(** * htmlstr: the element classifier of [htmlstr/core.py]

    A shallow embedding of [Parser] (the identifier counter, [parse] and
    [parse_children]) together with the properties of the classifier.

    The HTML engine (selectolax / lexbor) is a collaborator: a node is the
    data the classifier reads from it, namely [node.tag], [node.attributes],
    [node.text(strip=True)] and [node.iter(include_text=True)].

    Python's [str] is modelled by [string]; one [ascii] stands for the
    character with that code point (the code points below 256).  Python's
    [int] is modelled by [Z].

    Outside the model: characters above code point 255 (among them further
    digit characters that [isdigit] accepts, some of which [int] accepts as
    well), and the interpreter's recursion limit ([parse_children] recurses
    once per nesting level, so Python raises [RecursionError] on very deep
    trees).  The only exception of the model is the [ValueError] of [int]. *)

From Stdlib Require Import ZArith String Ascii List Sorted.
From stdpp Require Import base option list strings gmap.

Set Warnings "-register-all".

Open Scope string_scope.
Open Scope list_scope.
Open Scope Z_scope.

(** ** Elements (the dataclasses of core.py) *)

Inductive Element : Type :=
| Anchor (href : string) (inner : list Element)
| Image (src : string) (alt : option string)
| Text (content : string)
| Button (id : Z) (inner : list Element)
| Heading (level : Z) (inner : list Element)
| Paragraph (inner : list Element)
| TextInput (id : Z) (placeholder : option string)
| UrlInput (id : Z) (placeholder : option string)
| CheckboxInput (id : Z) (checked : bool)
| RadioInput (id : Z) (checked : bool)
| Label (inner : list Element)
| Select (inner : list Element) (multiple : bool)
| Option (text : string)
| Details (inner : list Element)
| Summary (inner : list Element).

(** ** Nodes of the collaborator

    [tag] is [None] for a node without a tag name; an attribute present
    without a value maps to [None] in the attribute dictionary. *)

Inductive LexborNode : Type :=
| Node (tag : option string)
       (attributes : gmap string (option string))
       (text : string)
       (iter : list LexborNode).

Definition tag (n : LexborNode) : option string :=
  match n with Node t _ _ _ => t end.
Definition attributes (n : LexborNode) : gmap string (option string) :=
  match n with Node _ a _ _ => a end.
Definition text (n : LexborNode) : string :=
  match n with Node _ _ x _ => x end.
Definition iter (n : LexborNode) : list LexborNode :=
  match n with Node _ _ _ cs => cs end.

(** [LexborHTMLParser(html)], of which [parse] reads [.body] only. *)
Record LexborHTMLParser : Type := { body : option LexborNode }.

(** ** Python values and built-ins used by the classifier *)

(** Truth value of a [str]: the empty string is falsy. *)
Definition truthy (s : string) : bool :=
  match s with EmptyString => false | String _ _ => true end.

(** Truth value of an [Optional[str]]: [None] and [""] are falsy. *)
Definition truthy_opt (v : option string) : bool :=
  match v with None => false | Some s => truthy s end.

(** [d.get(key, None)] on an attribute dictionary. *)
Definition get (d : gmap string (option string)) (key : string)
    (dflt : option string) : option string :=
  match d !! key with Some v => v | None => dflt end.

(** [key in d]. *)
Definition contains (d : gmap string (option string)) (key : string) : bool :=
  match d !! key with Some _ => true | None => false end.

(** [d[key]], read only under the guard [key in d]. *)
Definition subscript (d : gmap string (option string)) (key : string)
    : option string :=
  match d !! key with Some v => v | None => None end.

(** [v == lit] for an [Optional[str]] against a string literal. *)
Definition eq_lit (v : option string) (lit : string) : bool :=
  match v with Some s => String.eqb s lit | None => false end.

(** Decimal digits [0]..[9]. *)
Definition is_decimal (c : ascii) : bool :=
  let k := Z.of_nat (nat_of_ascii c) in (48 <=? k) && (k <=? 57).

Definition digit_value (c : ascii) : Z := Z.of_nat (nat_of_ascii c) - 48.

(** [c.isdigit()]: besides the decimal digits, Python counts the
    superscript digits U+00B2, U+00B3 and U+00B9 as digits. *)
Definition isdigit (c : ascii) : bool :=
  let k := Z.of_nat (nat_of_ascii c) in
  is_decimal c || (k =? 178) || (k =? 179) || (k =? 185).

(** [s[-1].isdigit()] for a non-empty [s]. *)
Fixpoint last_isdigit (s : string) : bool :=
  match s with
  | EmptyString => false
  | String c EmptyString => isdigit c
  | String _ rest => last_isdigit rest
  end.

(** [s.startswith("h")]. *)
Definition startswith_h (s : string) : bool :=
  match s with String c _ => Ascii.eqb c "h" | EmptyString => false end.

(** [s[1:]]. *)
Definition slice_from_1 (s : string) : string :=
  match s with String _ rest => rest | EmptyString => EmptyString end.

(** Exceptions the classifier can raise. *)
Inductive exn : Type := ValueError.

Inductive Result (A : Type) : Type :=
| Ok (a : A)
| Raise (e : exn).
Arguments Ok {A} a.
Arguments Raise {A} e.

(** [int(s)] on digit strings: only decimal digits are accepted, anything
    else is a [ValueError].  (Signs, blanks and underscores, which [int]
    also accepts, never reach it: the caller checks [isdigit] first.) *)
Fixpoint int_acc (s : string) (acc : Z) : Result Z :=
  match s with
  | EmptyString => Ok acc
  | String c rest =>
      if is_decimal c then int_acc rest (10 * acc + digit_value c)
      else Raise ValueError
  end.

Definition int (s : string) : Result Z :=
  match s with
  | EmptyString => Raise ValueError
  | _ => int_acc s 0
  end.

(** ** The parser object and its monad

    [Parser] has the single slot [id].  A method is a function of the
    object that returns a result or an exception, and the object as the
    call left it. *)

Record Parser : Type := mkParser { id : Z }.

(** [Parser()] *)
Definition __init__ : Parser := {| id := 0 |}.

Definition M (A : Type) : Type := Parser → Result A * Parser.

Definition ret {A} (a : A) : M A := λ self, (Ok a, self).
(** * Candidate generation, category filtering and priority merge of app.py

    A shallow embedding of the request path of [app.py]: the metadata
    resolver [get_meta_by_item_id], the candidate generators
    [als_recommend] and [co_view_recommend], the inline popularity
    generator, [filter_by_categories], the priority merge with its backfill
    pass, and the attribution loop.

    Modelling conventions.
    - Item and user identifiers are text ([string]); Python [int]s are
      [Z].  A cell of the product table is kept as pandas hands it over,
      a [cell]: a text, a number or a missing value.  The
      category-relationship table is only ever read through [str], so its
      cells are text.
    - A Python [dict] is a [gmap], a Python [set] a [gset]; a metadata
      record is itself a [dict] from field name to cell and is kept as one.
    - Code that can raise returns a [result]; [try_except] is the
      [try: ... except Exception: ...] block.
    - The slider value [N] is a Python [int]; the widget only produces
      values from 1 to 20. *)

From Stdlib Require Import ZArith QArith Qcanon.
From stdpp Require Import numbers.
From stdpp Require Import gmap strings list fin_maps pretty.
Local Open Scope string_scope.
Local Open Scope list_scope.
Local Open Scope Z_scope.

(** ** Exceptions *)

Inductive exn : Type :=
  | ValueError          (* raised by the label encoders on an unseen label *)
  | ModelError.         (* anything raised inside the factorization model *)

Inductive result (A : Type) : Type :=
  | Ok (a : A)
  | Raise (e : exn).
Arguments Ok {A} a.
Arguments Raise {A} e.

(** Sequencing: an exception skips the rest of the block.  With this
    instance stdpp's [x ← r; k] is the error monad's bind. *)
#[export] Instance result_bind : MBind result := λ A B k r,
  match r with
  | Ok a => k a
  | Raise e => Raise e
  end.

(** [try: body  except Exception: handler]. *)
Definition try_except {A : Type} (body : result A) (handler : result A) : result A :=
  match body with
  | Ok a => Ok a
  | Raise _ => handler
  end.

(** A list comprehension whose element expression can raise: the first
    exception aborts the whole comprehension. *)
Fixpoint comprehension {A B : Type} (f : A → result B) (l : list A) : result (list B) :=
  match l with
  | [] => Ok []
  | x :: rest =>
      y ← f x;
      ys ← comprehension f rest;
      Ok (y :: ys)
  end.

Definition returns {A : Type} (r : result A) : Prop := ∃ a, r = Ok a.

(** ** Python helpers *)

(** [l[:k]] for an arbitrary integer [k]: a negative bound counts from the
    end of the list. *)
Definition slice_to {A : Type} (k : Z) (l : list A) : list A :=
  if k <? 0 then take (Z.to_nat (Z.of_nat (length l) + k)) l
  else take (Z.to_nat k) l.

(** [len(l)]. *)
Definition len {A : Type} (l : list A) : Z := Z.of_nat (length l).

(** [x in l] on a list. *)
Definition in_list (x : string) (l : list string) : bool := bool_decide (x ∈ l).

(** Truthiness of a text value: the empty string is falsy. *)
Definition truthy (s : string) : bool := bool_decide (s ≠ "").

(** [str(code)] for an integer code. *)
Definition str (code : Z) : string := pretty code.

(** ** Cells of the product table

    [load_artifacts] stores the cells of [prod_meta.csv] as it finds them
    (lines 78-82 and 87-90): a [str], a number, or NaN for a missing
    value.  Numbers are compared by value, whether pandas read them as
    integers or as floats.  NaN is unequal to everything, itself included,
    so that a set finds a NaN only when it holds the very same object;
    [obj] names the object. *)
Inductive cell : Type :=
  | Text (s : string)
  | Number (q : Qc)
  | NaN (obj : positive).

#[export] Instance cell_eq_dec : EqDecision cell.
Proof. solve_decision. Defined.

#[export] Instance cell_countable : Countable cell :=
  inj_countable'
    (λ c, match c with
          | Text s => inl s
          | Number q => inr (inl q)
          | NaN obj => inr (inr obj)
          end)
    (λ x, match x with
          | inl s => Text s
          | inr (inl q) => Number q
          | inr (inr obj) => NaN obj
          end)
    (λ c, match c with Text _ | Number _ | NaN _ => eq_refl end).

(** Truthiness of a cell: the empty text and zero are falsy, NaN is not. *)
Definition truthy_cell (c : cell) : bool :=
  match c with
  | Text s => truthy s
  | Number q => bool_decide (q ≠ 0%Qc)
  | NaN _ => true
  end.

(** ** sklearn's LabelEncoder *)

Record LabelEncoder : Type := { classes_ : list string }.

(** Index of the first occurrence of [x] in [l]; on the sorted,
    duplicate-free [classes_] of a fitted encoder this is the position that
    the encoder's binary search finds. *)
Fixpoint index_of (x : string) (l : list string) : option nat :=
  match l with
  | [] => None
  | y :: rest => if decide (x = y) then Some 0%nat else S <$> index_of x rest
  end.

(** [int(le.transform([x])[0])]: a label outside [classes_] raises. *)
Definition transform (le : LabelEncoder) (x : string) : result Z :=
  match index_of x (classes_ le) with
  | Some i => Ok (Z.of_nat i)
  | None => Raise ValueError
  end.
_ _ _ _ _ _ _
* Description of the task
Repeat the entries above verbatim, but only from the line that has "Text s => truthy s" down to the line that has "Definition transform (le", inclusive.

* Result
  | Text s => truthy s
  | Number q => bool_decide (q ≠ 0%Qc)
  | NaN _ => true
  end.

(** ** sklearn's LabelEncoder *)

Record LabelEncoder : Type := { classes_ : list string }.

(** Index of the first occurrence of [x] in [l]; on the sorted,
    duplicate-free [classes_] of a fitted encoder this is the position that
    the encoder's binary search finds. *)
Fixpoint index_of (x : string) (l : list string) : option nat :=
  match l with
  | [] => None
  | y :: rest => if decide (x = y) then Some 0%nat else S <$> index_of x rest
  end.

(** [int(le.transform([x])[0])]: a label outside [classes_] raises. *)
Definition transform (le : LabelEncoder) (x : string) : result Z :=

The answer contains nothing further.